China’s new pork production is raising pigs in giant skyscrapers to produce more meat after losing much of its production to African swine fever a few years ago.
The facility is described by many as grotesque and experts say the new production increases the risk of further disease spread.
In October last year, China opened the doors to two new twin skyscrapers in the city of Ezhou. The 26-storey buildings will not house working people – they will be used to raise pigs.
From the insemination of sows, to piglets that grow into full-grown pigs, the new pig production facility will meet China’s pork needs and be able to slaughter about 1.2 million pigs each year, reports The New York Times.
China has a great fondness for pork, which used to be eaten only at special feasts but is now part of the everyday diet. China consumes about half of the world’s pork. Meat production is described by China’s government on Twitter as a “profitable high-tech facility”. The plant will have temperature and ventilation controls that will also allow the animals to be fed at the touch of a button. Even the faeces are collected, measured and reused.
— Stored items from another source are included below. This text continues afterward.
(** * LinkedIn job suitability analyzer: harvester and analysis pipeline

    A shallow embedding of [src/linkedin-scraper.ts] (the harvester that
    walks the paginated listing and writes one text file per posting) and of
    the analysis script (the classifier loop, the [results.json] ledger and
    the two text reports), followed by the properties of the design document
    that were checked against them.

    Conventions of the embedding:
    - JavaScript strings are [string]s (bytes); [trim], [toUpperCase] and
      [toLowerCase] act on the ASCII range only.
    - A JavaScript [number] is a rational ([Q]); [undefined] and [NaN] are
      [None].
    - The job-postings directory is a finite map from file names to file
      contents, the [Set] of known job ids is a finite set, and the analysis
      cache (a plain object whose [Object.values] order is the insertion
      order of its keys) is an association list.
    - The browser, the clock and the scoring service are inputs: a listing
      is a list of pages of cards, and the clock and the service are
      functions of the position of the call. *)

From Stdlib Require Import QArith Ascii String Sorted Permutation.
From Stdlib Require Import DecimalString.
From stdpp Require Import gmap strings list fin_maps.

Close Scope Q_scope.
Local Open Scope stdpp_scope.

(** ** JavaScript string primitives *)

Module JsString.

Definition nl : string := String "010"%char "".

Definition is_upper_code (n : nat) : bool := (65 <=? n) && (n <=? 90).
Definition is_lower_code (n : nat) : bool := (97 <=? n) && (n <=? 122).

Definition upper_ascii (c : ascii) : ascii :=
  let n := nat_of_ascii c in
  if is_lower_code n then ascii_of_nat (n - 32) else c.

Definition lower_ascii (c : ascii) : ascii :=
  let n := nat_of_ascii c in
  if is_upper_code n then ascii_of_nat (n + 32) else c.

Fixpoint map_chars (f : ascii -> ascii) (s : string) : string :=
  match s with
  | EmptyString => EmptyString
  | String c r => String (f c) (map_chars f r)
  end.

Definition toUpperCase : string -> string := map_chars upper_ascii.
Definition toLowerCase : string -> string := map_chars lower_ascii.

(** [s.trim()]: leading and trailing white space and line terminators go. *)
Fixpoint trimStart (s : string) : string :=
  match s with
  | EmptyString => EmptyString
  | String c r => if Ascii.is_space c then trimStart r else s
  end.

Fixpoint trimEnd (s : string) : string :=
  match s with
  | EmptyString => EmptyString
  | String c r =>
      match trimEnd r with
      | EmptyString => if Ascii.is_space c then EmptyString else String c EmptyString
      | r' => String c r'
      end
  end.

Definition trim (s : string) : string := trimEnd (trimStart s).

(** A string is truthy when it is not empty. *)
Definition nonEmpty (s : string) : bool :=
  match s with EmptyString => false | String _ _ => true end.

(** [s.split("\n")]: never empty, the empty string gives one empty piece. *)
Fixpoint splitLines (s : string) : list string :=
  match s with
  | EmptyString => [EmptyString]
  | String c r =>
      if Ascii.eqb c "010"%char then EmptyString :: splitLines r
      else match splitLines r with
           | [] => [String c EmptyString]
           | l :: ls => String c l :: ls
           end
  end.

(** [lines.join(sep)]. *)
Fixpoint join (sep : string) (ls : list string) : string :=
  match ls with
  | [] => EmptyString
  | [l] => l
  | l :: rest => l +:+ sep +:+ join sep rest
  end.

(** [s.endsWith(suffix)]. *)
Fixpoint endsWith (s suffix : string) : bool :=
  String.eqb s suffix ||
  match s with
  | EmptyString => false
  | String _ r => endsWith r suffix
  end.

(** [s.replace(pat, by)] with a string pattern: the first occurrence only. *)
Fixpoint dropChars (n : nat) (s : string) : string :=
  match n, s with
  | O, _ => s
  | S k, String _ r => dropChars k r
  | S _, EmptyString => EmptyString
  end.

Fixpoint replaceFirst (pat by_ s : string) : string :=
  if String.prefix pat s then by_ +:+ dropChars (String.length pat) s
  else match s with
       | EmptyString => EmptyString
       | String c r => String c (replaceFirst pat by_ r)
       end.

(** ["=".repeat(n)]. *)
Fixpoint repeatStr (s : string) (n : nat) : string :=
  match n with
  | O => EmptyString
  | S k => s +:+ repeatStr s k
  end.

(** Decimal rendering of an array length or a one-based position. *)
Definition natToString (n : nat) : string :=
  NilZero.string_of_uint (Nat.to_uint n).

Definition concatAll (ls : list string) : string :=
  fold_right String.append EmptyString ls.

End JsString.
Import JsString.

(** ** The harvester ([linkedin-scraper.ts]) *)

Module Scraper.

(** *** The element tree of the details panel *)

(** A DOM node as [htmlToFormattedText] sees it: a text node with its
    [textContent], an element with its [tagName] and [childNodes], or a node
    of any other type (a comment), which the walk ignores. *)
#[warnings="-register-all"] Inductive Node : Type :=
  | TextNode (textContent : string)
  | ElementNode (tagName : string) (childNodes : list Node)
  | OtherNode.

(** The bullet marker of a list item, byte for byte as the source spells it. *)
Definition bullet : string :=
  String (ascii_of_nat 195) (String (ascii_of_nat 162)
  (String (ascii_of_nat 226) (String (ascii_of_nat 130) (String (ascii_of_nat 172)
  (String (ascii_of_nat 194) (String (ascii_of_nat 162) EmptyString)))))).

Definition isHeadingTag (tag : string) : bool :=
  String.eqb tag "h1" || String.eqb tag "h2" || String.eqb tag "h3" ||
  String.eqb tag "h4" || String.eqb tag "h5" || String.eqb tag "h6".

(** What one element adds to [text], given its lower-cased tag and the
    rendering [inner] of its own children: the chain of [if]s of the walk. *)
Definition elementText (tag inner : string) : string :=
  if String.eqb tag "br" then nl
  else if String.eqb tag "p" then nl +:+ trim inner +:+ nl
  else if String.eqb tag "div" then
    (if nonEmpty (trim inner) then nl +:+ trim inner else EmptyString)
  else if isHeadingTag tag then nl +:+ nl +:+ toUpperCase (trim inner) +:+ nl
  else if String.eqb tag "li" then nl +:+ bullet +:+ " " +:+ trim inner
  else if String.eqb tag "ul" || String.eqb tag "ol" then nl +:+ inner
  else if String.eqb tag "strong" || String.eqb tag "b" then trim inner +:+ " "
  else if String.eqb tag "em" || String.eqb tag "i" then trim inner +:+ " "
  else inner.

Definition textNodeText (textContent : string) : string :=
  let content := trim textContent in
  if nonEmpty content then content +:+ " " else EmptyString.

(** The contribution of one child node to the text of its parent. *)
Fixpoint nodeText (node : Node) : string :=
  match node with
  | TextNode t => textNodeText t
  | OtherNode => EmptyString
  | ElementNode tag children =>
      elementText (toLowerCase tag)
        ((fix walk (l : list Node) : string :=
            match l with
            | [] => EmptyString
            | c :: r => nodeText c +:+ walk r
            end) children)
  end.

Definition childrenText (children : list Node) : string :=
  concatAll (map nodeText children).

(** [htmlToFormattedText(element)]: the contributions of the child nodes of
    [element], in order. *)
Definition htmlToFormattedText (element : Node) : string :=
  match element with
  | ElementNode _ children => childrenText children
  | _ => EmptyString
  end.

(** The clean-up after the walk: split at line feeds, trim every line, drop
    the empty ones, join again. *)
Definition cleanLines (formatted : string) : string :=
  join nl (List.filter nonEmpty (map trim (splitLines formatted))).

(** The text extracted from the details panel [el]. *)
Definition jobDetailsTextOf (el : Node) : string :=
  cleanLines (htmlToFormattedText el).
The plant is described by many as dystopian and grotesque. Several experts also warn that the facility poses major biosecurity risks. For example, it is common for pig farmers to spread out their farms to reduce the risk of disease. If disease gets into the plant, it will spread like wildfire, says New York University professor Matthew Hayek.
– Intensive farms can reduce the interaction between domestic and wild animals and their diseases, but if a disease enters the farm it can spread between the animals like wildfire, he told The Guardian.
China last had a massive outbreak of African swine fever, a deadly virus for pigs and wild boar, in 2018 to 2020 when it lost about 100 million pigs. The Ezhoue plant will help rebuild production.
Hayek says he’s heard about several reports on biosecurity and sustainability regarding the plant, but there’s little evidence that it’s actually true. Professor Dirk Pfeiffer of One Health at the City Univeristy of Hong Kong agrees, arguing that the more animals crowded in, the greater the risk.
– The higher the animal density, the greater the risk of spreading and amplifying infectious pathogens, as well as the risk of mutation.